▸ **Exercise instructions**
Print each line from the start of the records below up through the line where "if decide (app_flashcards self = []) then" is found, exactly as given.

▸ **Input data**
(** [export_output], run on the files [fs].  [format_choice.upper()] is
    taken with [upper_ascii]: where it is called, [format_choice] is one
    of the ASCII strings [pdf] and [word].  An exception raised by the
    exporter is not handled: it leaves [export_output] before the status
    is set. *)
Definition export_output (self : FlashcardApp)
    (fs : gmap (list N) written_file)
  : export_run :=
  if decide (app_flashcards self = []) then
    ExportRun None self fs
      [ShowInfo (py "No data") (py "Please generate flashcards first.")]
  else
    match askstring with
    | None => ExportRun (Some none_has_no_strip) self fs []
    | Some typed =>
        let format_choice := str_lower (strip typed) in
        if decide (format_choice ∉ [py "pdf"; py "word"]) then
          ExportRun None self fs
            [ShowError (py "Invalid format")
                       (py "Please enter 'pdf' or 'word'.")]
        else
          let ext :=
            if decide (format_choice = py "pdf") then py ".pdf"
            else py ".docx" in
          let file_path := asksaveasfilename ext in
          if decide (file_path = []) then ExportRun None self fs []
          else
            let exported :=
              if decide (format_choice = py "pdf")
              then Returned
                     (export_to_pdf stamp file_path (app_flashcards self) fs)
              else export_to_word stamp file_path (app_flashcards self) fs in
            match exported with
            | Returned fs' =>
                ExportRun None
                  (set_status self
                     (py "Flashcards exported as "
                      ++ upper_ascii format_choice ++ py "."))
                  fs' []
            | Raised e => ExportRun (Some e) self fs []
            end
    end.

End ExportDialogue.

(** ** The specification's wording of paragraph selection

    Split on newlines, trim, keep the paragraphs whose trimmed length is
    within the bounds, return the first [limit] of them.  This follows the
    words of the specification; [get_relevant_paragraphs] above follows the
    source. *)
Definition spec_selection (text : list N) (min_len max_len limit : Z)
  : list (list N) :=
  take (Z.to_nat limit)
       (filter (within min_len max_len) (strip <$> split NL text)).

(** What the specification promises of a selection [sel] made with the
    given bounds. *)
Definition selection_contract (text : list N) (min_len max_len limit : Z)
    (sel : list (list N)) : Prop :=
  sel = spec_selection text min_len max_len limit
  /\ Forall (fun p => min_len <= len p /\ len p <= max_len) sel
  /\ Z.of_nat (length sel) <= limit.

(** ** A stand-in model, to run the pipeline on concrete texts

    The world counts the calls made so far.  The call numbered [failing]
    raises a [RuntimeError]; every other call returns two questions. *)
Definition sample_model (failing : nat) (prompt : list N) (calls : nat)
  : outcome (list (list N)) * nat :=
  if decide (calls = failing)
  then (Raised (Exn true "RuntimeError" (py "out of memory")), S calls)
  else (Returned [py "What is " ++ take 1 (drop 20 prompt) ++ py "?";
                  py "Why " ++ take 1 (drop 20 prompt) ++ py "?"], S calls).

(** Four lines: 80 times A, a short line, 90 times B, 85 times C. *)
Definition sample_text : list N :=
  join [NL] [replicate 80 65%N; py "short"; replicate 90 66%N;
             replicate 85 67%N].

(** The flashcards of [sample_text] when the second call fails. *)
Definition sample_cards : list flashcard :=
  [ (py "What is A?", replicate 80 65%N); (py "Why A?", replicate 80 65%N);
    (py "What is C?", replicate 85 67%N); (py "Why C?", replicate 85 67%N) ].

(** ** More of the pipeline *)

(** The list comprehension of [get_relevant_paragraphs] before the slice
    [[:limit]] is taken. *)
Definition relevant_lines (text : list N) (min_len max_len : Z)
  : list (list N) :=
  strip <$> filter (fun p => within min_len max_len (strip p)) (split NL text).

(** The default of the parameter [max_flashcards] (line 198). *)
Definition default_max_flashcards : Z := 25.

(** A model that also records the prompts it is given, in call order. *)
Definition recording {world : Type}
    (t5_generate : list N -> world -> outcome (list (list N)) * world)
    (prompt : list N) (s : world * list (list N))
  : outcome (list (list N)) * (world * list (list N)) :=
  let '(o, w') := t5_generate prompt s.1 in (o, (w', s.2 ++ [prompt])).

(** The text drawn on the PDF canvas, read back from the calls: page
    (counted from 0), [x], [y] and string of every [drawString]. *)
Fixpoint drawn_strings (page : nat) (ops : list canvas_op)
  : list (nat * Z * Z * list N) :=
  match ops with
  | [] => []
  | ShowPage :: ops' => drawn_strings (S page) ops'
  | DrawString x y text :: ops' => (page, x, y, text) :: drawn_strings page ops'
  | _ :: ops' => drawn_strings page ops'
  end.

(** The three lines of the [k]-th flashcard (counted from 0) of a PDF. *)
Definition card_lines (k : nat) (c : flashcard)
  : list (nat * Z * Z * list N) :=
  [ (page_of k, 50, title_height k, card_title (S k));
    (page_of k, 50, title_height k - 15, py "Q: " ++ question c);
    (page_of k, 50, title_height k - 15 - 15, py "A: " ++ answer c) ].

(** ** The window (lines 17-139) *)

(** [LIGHT_THEME] and [DARK_THEME] (lines 17-25). *)
Definition LIGHT_THEME : gmap string string :=
  list_to_map
    [ ("bg", "#f5f0e6"); ("fg", "#4b3e2a"); ("btn_bg", "#d6c3b4");
      ("btn_active", "#c7b4a3"); ("text_bg", "#fffaf5");
      ("text_fg", "#4b3e2a"); ("entry_bg", "#fffaf5");
      ("entry_fg", "#4b3e2a"); ("border", "#b8a38c") ].

Definition DARK_THEME : gmap string string :=
  list_to_map
    [ ("bg", "#2c241b"); ("fg", "#e0d4c3"); ("btn_bg", "#5a4b3c");
      ("btn_active", "#7a6957"); ("text_bg", "#3d3429");
      ("text_fg", "#e0d4c3"); ("entry_bg", "#3d3429");
      ("entry_fg", "#e0d4c3"); ("border", "#7a6a5a") ].

(** [d[key]]: a missing key raises [KeyError]. *)
Definition getitem (d : gmap string string) (key : string) : outcome string :=
  match d !! key with
  | Some v => Returned v
  | None => Raised (Exn true "KeyError" (py key))
  end.

#[global] Instance outcome_bind : MBind outcome :=
  fun A B k o => match o with Returned a => k a | Raised e => Raised e end.

(** The colours configured on the widgets: the background of the root
    window, [background] and [foreground] of the title label, [bg], [fg]
    and [insertbackground] of the output box, [background] and
    [foreground] of the status bar. *)
Record colours := Colours {
  root_bg : string;
  title_background : string;
  title_foreground : string;
  output_bg : string;
  output_fg : string;
  output_insertbackground : string;
  status_background : string;
  status_foreground : string
}.

(** The window: the application state of [export_output], [self.theme],
    the colours of the widgets and the text of [self.output_box]; with it
    the system clipboard, which [copy_output] writes. *)
Record window := Window {
  win_app : FlashcardApp;
  win_theme : gmap string string;
  win_colours : colours;
  win_output : list N;
  win_clipboard : list N
}.

Definition with_status (self : window) (msg : list N) : window :=
  Window (set_status (win_app self) msg) (win_theme self) (win_colours self)
         (win_output self) (win_clipboard self).

Definition with_output (self : window) (text : list N) : window :=
  Window (win_app self) (win_theme self) (win_colours self) text
         (win_clipboard self).

Definition with_flashcards (self : window) (flashcards : list flashcard)
  : window :=
  Window (App flashcards (app_status (win_app self))) (win_theme self)
         (win_colours self) (win_output self) (win_clipboard self).

(** [__init__] (lines 28-38): the light theme, no flashcards,
    [apply_theme] for the root window, then [build_layout], which colours
    the title label, the output box and the status bar from the theme and
    sets the status to [Ready]. *)
Definition init (clipboard : list N) : outcome window :=
  let theme := LIGHT_THEME in
  bg ← getitem theme "bg";
  title_bg ← getitem theme "bg";
  title_fg ← getitem theme "fg";
  text_bg ← getitem theme "text_bg";
  text_fg ← getitem theme "text_fg";
  insert ← getitem theme "text_fg";
  status_bg ← getitem theme "bg";
  status_fg ← getitem theme "fg";
  Returned
    (Window (App [] (py "Ready")) theme
       (Colours bg title_bg title_fg text_bg text_fg insert status_bg status_fg)
       [] clipboard).

(** [update_widget_colors] (lines 102-106), for a given theme. *)
Definition update_widget_colors (theme : gmap string string)
  : outcome colours :=
  bg ← getitem theme "bg";
  title_bg ← getitem theme "bg";
  title_fg ← getitem theme "fg";
  text_bg ← getitem theme "text_bg";
  text_fg ← getitem theme "text_fg";
  insert ← getitem theme "text_fg";
  status_bg ← getitem theme "bg";
  status_fg ← getitem theme "fg";
  Returned
    (Colours bg title_bg title_fg text_bg text_fg insert status_bg status_fg).

(** [toggle_theme] (lines 97-100): [apply_theme] sets the background of
    the root window, which [update_widget_colors] sets again with the
    rest. *)
Definition toggle_theme (self : window) : outcome window :=
  let theme :=
    if decide (win_theme self = LIGHT_THEME) then DARK_THEME
    else LIGHT_THEME in
  _ ← getitem theme "bg";
  cs ← update_widget_colors theme;
  Returned (Window (win_app self) theme cs (win_output self)
                   (win_clipboard self)).

(** The text [display_flashcards] inserts for the flashcards from number
    [i] on: [f"Flashcard #{i}\nQ: {q}\nA: {a}\n\n"] for each. *)
Fixpoint display_cards (i : nat) (flashcards : list flashcard) : list N :=
  match flashcards with
  | [] => []
  | (q, a) :: rest =>
      (py "Flashcard #" ++ str_of_nat i ++ [NL]
       ++ py "Q: " ++ q ++ [NL] ++ py "A: " ++ a ++ [NL; NL])
      ++ display_cards (S i) rest
  end.

(** [display_flashcards] (lines 125-131): the output box is emptied and
    filled again. *)
Definition display_flashcards (self : window) (flashcards : list flashcard)
  : window :=
  if decide (flashcards = []) then
    with_output self (py "No flashcards could be generated.")
  else with_output self (display_cards 1 flashcards).

(** [copy_output] (lines 133-139).  [output_box.get("1.0", tk.END)] is the
    text of the box followed by the newline a Tk text widget ends with. *)
Definition copy_output (self : window) : window :=
  let text := strip (win_output self ++ [NL]) in
  if decide (text <> []) then
    with_status
      (Window (win_app self) (win_theme self) (win_colours self)
              (win_output self) text)
      (py "Output copied to clipboard.")
  else with_status self (py "Nothing to copy.").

▸ **Exercise output**
(** [export_output], run on the files [fs].  [format_choice.upper()] is
    taken with [upper_ascii]: where it is called, [format_choice] is one
    of the ASCII strings [pdf] and [word].  An exception raised by the
    exporter is not handled: it leaves [export_output] before the status
    is set. *)
Definition export_output (self : FlashcardApp)
    (fs : gmap (list N) written_file)
  : export_run :=
  if decide (app_flashcards self = []) then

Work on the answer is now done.